Reproduce, character for character, the entries from their opening line through the line with "the simulated time, the".

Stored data
———

(* ===== verification/Prelude.v ===== *)
(** * Batsim, a verification development: prelude and documentation

    Batsim simulates a batch scheduler: it reads a platform and workloads, and a
    decision process (the scheduler, a program of its own, connected by a socket)
    decides with JSON messages when and where the jobs are executed.  SimGrid gives
    the simulated time, the hosts and the processes ("actors").  This library models
    the C++ code of src/src as functions on explicit states and proves what makes
    its components correct.  This file is the root of the library: its documentation
    first, then what all the components share.

    ** How the program is modelled

    - An error is a value of [result]: [Abort] for [xbt_assert] and [xbt_die],
      [Throw] for an exception, [Undef] for what C++ leaves undefined (a null
      pointer, an index out of a vector, a JSON accessor on another type).  The three
      are kept apart, since [catch] blocks only see exceptions.
    - Objects that are shared through pointers (profiles, jobs, tasks of workflows)
      are addresses ([positive]) in heaps ([gmap positive]): two names of a profile
      may be the same address, and a null pointer in a map is [Some None].
    - [int], [unsigned int] and [long] are [Z] with their wrap-around written out
      ([i32], [u32], [stoi], [strtol_value]) where the code computes with them on
      data of the user; the counters of the server, which only count objects, are
      plain [Z].
    - [double] and [long double] are exact rationals [Q]; the tracers have [fl] for
      the quotients that may be infinite or not a number.
    - A file is the text written to it; the fixed-size buffers and [snprintf] are
      modelled with their sizes (Outputs.v), the formats [%lf], [%g] and [%d] written
      out.
    - A process that blocks is a [proc] (Actors.v): a tree whose nodes are the blocking
      calls of SimGrid (sleep, wait for a message, wait for a parallel task, wait until a message
      that has been put in a mailbox is received: [send_message] is a rendezvous).  A run
      is relative to an environment [allowed], which says what the others may have
      done to the shared data when a blocking call returns.  [runs] is the relation
      of complete runs; [wp] says that every run ends, in a state that satisfies the
      postcondition, [wlp] that those which end do.  Each theorem on a process states
      what it asks of its environment.
    - The processes together are a transition system (System.v): a state has the
      shared data, the processes that are blocked and what they wait for, the messages
      received; a label says which process runs next, until its next blocking call, as
      the maestro of SimGrid does, or that time passes.  The labels are free: any
      order of the processes, any duration of the tasks and of the deliveries.  The
      server is one of the processes; an iteration of its loop that sends a message
      back to a submitter is cut where it waits ([sends_back], [goes_on]).
    - Code that is not in src/ is a parameter, with its documented behaviour as
      named laws when a theorem needs them: [IntervalSet], [SimGrid], [RapidJson],
      [BoostString], [FileSystem] (Interfaces.v), [PugiXml] (Workflow.v), [Redox]
      (Storage.v), [Docopt] (Main.v), and function arguments for regular expressions
      ([str_find], [replace_id], [regex_match]), the shuffle of colours, the setters of
      the footprint plugin, the text exchanged on the socket.  Interfaces.v has
      concrete instances ([Concrete]), on which every witness evaluates.

    ** The files

    - Prelude.v, Interfaces.v: this documentation, the result monad, lemmas on folds,
      lists and rationals, record updates; the interfaces of libraries.
    - Profiles.v (profiles.cpp): the data of each type of profile, their parser, their
      removal.  Jobs.v (jobs.cpp): identifiers, states, task trees, jobs, their parser
      and container.  Workload.v (workload.cpp): loading, check of validity, collection
      of unused profiles, the container of workloads.
    - NumericStrcmp.v, Machines.v (machines.cpp, permissions.cpp): the order of names,
      the creation of machines, their states, counters and time accounting, start and
      end of jobs, energy and footprints, zones.  PState.v (pstate.cpp): the switches
      in progress; SwitchProcesses.v: the two processes that switch a machine.
    - Outputs.v, Tracers.v (export.cpp): the buffers, the Paje trace, the CSV tracers
      and the metrics of a schedule.  OutputFiles.v: their opening and their closing.
    - Ipp.v (ipp.hpp, events.cpp): messages between processes, events and their files.
      Writer.v (protocol.cpp): the messages to the scheduler.
    - NumberParsing.v: [stoi], [stod], [strtol], [strtod] on text.  Workflow.v,
      WorkflowFacts.v (workflow.cpp): tasks, edges, the XML reader, the container.
    - Context.v, ContextFacts.v (context.hpp): [BatsimContext] as a record, with the
      live processes and the messages sent, and the primitives on it; ContextSteps.v:
      what every step leaves of it.
    - Server.v (server.cpp): every handler, the dispatch, one iteration of the loop;
      ServerFacts.v, ServerExamples.v: the step relation of the server and its theorems;
      ServerSteps.v: what an iteration leaves of the context; ServerBook.v: the abstract
      book of jobs that the server implements.
    - Actors.v: processes, environments, [runs], [wp], [wlp]; Guarantee.v: what the
      segments of a process guarantee to the others.
    - TaskExecution.v (task_execution.cpp): the matrices of parallel tasks.
      JobsExecution.v (jobs_execution.cpp): task trees, the process of a job, the killer,
      the waiter; TaskProgress.v: a reference definition of the progress of a task tree,
      which is what a kill reports; JobsExecutionFacts.v and JobsExecutionExamples.v.  Replay.v: the
      processes that replay SMPI and usage traces.
    - Submitters.v (job_submitter.cpp, event_submitter.cpp): the static submitters, the
      workflow submitter, the launcher of batexec; SubmittersFacts.v and
      SubmittersExamples.v for the static one of jobs, EventSubmitterFacts.v for that of
      events, WorkflowRuns.v and WorkflowExamples.v for the workflow one.
    - Storage.v (storage.cpp): the keys and operations of the Redis storage.
    - Reader.v (protocol.cpp, network.cpp): the messages of the scheduler, every handler,
      the process that exchanges a request and its reply; ReaderFacts.v, ReaderExamples.v.
    - EnvTrace.v (environmental_footprint_tracer_reader.cpp): the trace of the
      environment and the processes that apply it.
    - Main.v (batsim.cpp): arguments, configuration, loading, first processes.
      Simulation.v (batsim.cpp, machines.cpp): [prepare_simulation], which composes what
      [main] does before the engine runs, and [main] with the calls of the libraries.
      MainFacts.v, SimulationFacts.v, SimulationExamples.v.
    - System.v (server.cpp, ipp.cpp, and the processes of the other files): the
      transition system of the processes.  SystemProtocol.v: the rules they follow, with
      ghost states; SystemProcesses.v, SystemSubmitters.v: each process follows them,
      whatever the others do within them; SystemFacts.v, SystemSafety.v: so the whole
      system does; SystemStart.v: it starts as [main] prepares it; SystemWaits.v: when
      everybody waits.  SystemExamples.v, WaitsExamples.v: two simulations, from their
      command lines.

    ** What the theorems show

    - The whole system, in every interleaving, from what [main] prepares
      ([main_starts_the_system]): the data of the server are those of a run of the
      server alone ([system_refines_server]), so the accounting of the jobs holds in the
      system ([system_job_accounting]); each job is announced once
      ([jobs_announced_once]);
      messages have the data of their type ([messages_have_their_types]); the machines are
      consistent ([system_machines_consistent]).  With a workflow the processes may block
      each other for ever ([everyone_waits_forever], with a simulation that does); without
      one, the server waits for nobody and whoever sends it a message is served
      ([senders_are_served]).
    - Server: it implements a book of jobs ([server_implements_book]); the counters agree with the states of the jobs in every reachable state
      ([job_accounting]); the end of the simulation is announced once, when nothing is
      left, and once acknowledged the final checks hold
      ([end_of_simulation_announced]); the handlers that matter, on every branch
      ([execute_job_spec], [kill_jobs_spec], [job_submitted_spec],
      [change_job_state_only_starts_jobs]).
    - Processes: the workflow submitter runs every task of an acyclic workflow, in an
      order that respects the edges, under the limit, and ends
      ([workflow_submitter_runs_every_task]); the static submitters follow the dates
      ([static_job_submitter_follows_dates], [static_event_submitter_follows_dates]); the
      reader implements the timetable of a
      message ([parse_and_apply_message_follows_events]); a walltime bounds the runtime
      of a job, but for the time of its messages to the scheduler, which the code does not
      deduct ([walltime_bounds_runtime]).  A blocking send takes time, the latency of the
      platform at least: in these four theorems it takes at most [delay], a parameter,
      and the dates drift by as much for each message sent.  How a job ends or is killed
      ([finish_job_spec], [kill_job_spec]); a sequence runs its parts in order
      ([sequence_tasks_in_order]); a usage trace is replayed action by action
      ([usage_trace_is_replayed]).
    - Machines and switches: the invariant of the counters and of the time
      ([machines_life_invariant]), creation, start and end of jobs, one acknowledgement
      for each request of switch ([switch_request_acknowledged_once]); the comparator
      of names is a strict total order as long as the numbers fit an [int], and equals
      a lexicographic reference.
    - Profiles: their removal ([remove_profile_spec]) and the collection of those that
      nothing uses, in one pass ([remove_unreferenced_profiles_spec]).
    - Parsers: the values accepted are well formed (profiles, jobs, events, workflows,
      mappings, registrations, executions, arguments), and identifiers are read back.
    - Start: a simulation whose arguments are accepted has everything its processes
      need ([accepted_arguments], [prepare_simulation_spec]), within the limit of
      machines ([load_workloads_and_workflows_limit]).
    - Outputs: buffers lose nothing, the Paje trace declares the jobs before it uses them,
      also when they are killed ([paje_declares_jobs_before_use]), the metrics
      are those of the jobs written ([jobs_tracer_metrics]), the initial power states are those of the machines.
    - Errors that modelling showed: theorems state them as the code behaves, for example
      [fixed_footprint_cannot_start], [accepted_execute_job],
      [change_job_state_only_starts_jobs],
      [return_code_only_tells_input_errors], [remove_circular_profile_diverges],
      [unknown_type_is_usage_trace]; a failure of the exchange with the scheduler closes
      the outputs ([broken_connection_closes_outputs]).

    ** Fuel

    Recursions that the code does not bound take fuel: the removal of profiles and the
    task trees (the rank of a profile among those it reaches is enough, which exists
    when there is no circular sequence: [remove_profile_spec],
    [sequence_tasks_in_order]; without it the code diverges,
    [remove_circular_profile_diverges]); the search of zones (the number of zones);
    the comparator of names (the lengths of the names); the loop of the workflow
    submitter (the number of tasks is enough, proved in its theorem); the polls of a
    task that receives a message ([poll_message_terminates]).  A computation that runs
    out of fuel fails, so that it never passes for a result; the theorems that conclude
    that there is one ask for the fuel that is enough.

    ** Not modelled

    The sockets and the wall-clock measures of network.cpp, the usage text of
    batsim.cpp, what SimGrid and its plugins do (the calls are listed by
    [library_calls]), the freeing of memory, but for the destructor of messages
    ([destroy_message]), the unit tests.  [Submitter::submitter_type] is kept although
    no code reads it.  The storage is not part of the context: the submitters and the
    reader take its operations as arguments.  In the system, the message of a sender
    that is killed before its delivery stays in the mailbox, and the theorems on the
    announcements ask that dynamic registration is disabled, since a scheduler may
    register and announce whatever it likes.  When the exchange with the scheduler
    throws, network.cpp closes the outputs and throws another exception: an error has no
    state here, so that the files are those of the state in which the process was last
    resumed ([connection_broken]); what it changes since then is in no file.

    ** What could follow

    The storage in the context, for the keys that the submitters write and the reader
    reads; the system with dynamic registration, whose jobs the scheduler announces. *)

From Stdlib Require Export ZArith QArith Qabs Lqa Lia Sorted Ascii String.
From stdpp Require Export base gmap sets list strings sorting numbers pretty.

———

**Response:**
(* ===== verification/Prelude.v ===== *)
(** * Batsim, a verification development: prelude and documentation

    Batsim simulates a batch scheduler: it reads a platform and workloads, and a
    decision process (the scheduler, a program of its own, connected by a socket)
    decides with JSON messages when and where the jobs are executed.  SimGrid gives
    the simulated time, the hosts and the processes ("actors").  This library models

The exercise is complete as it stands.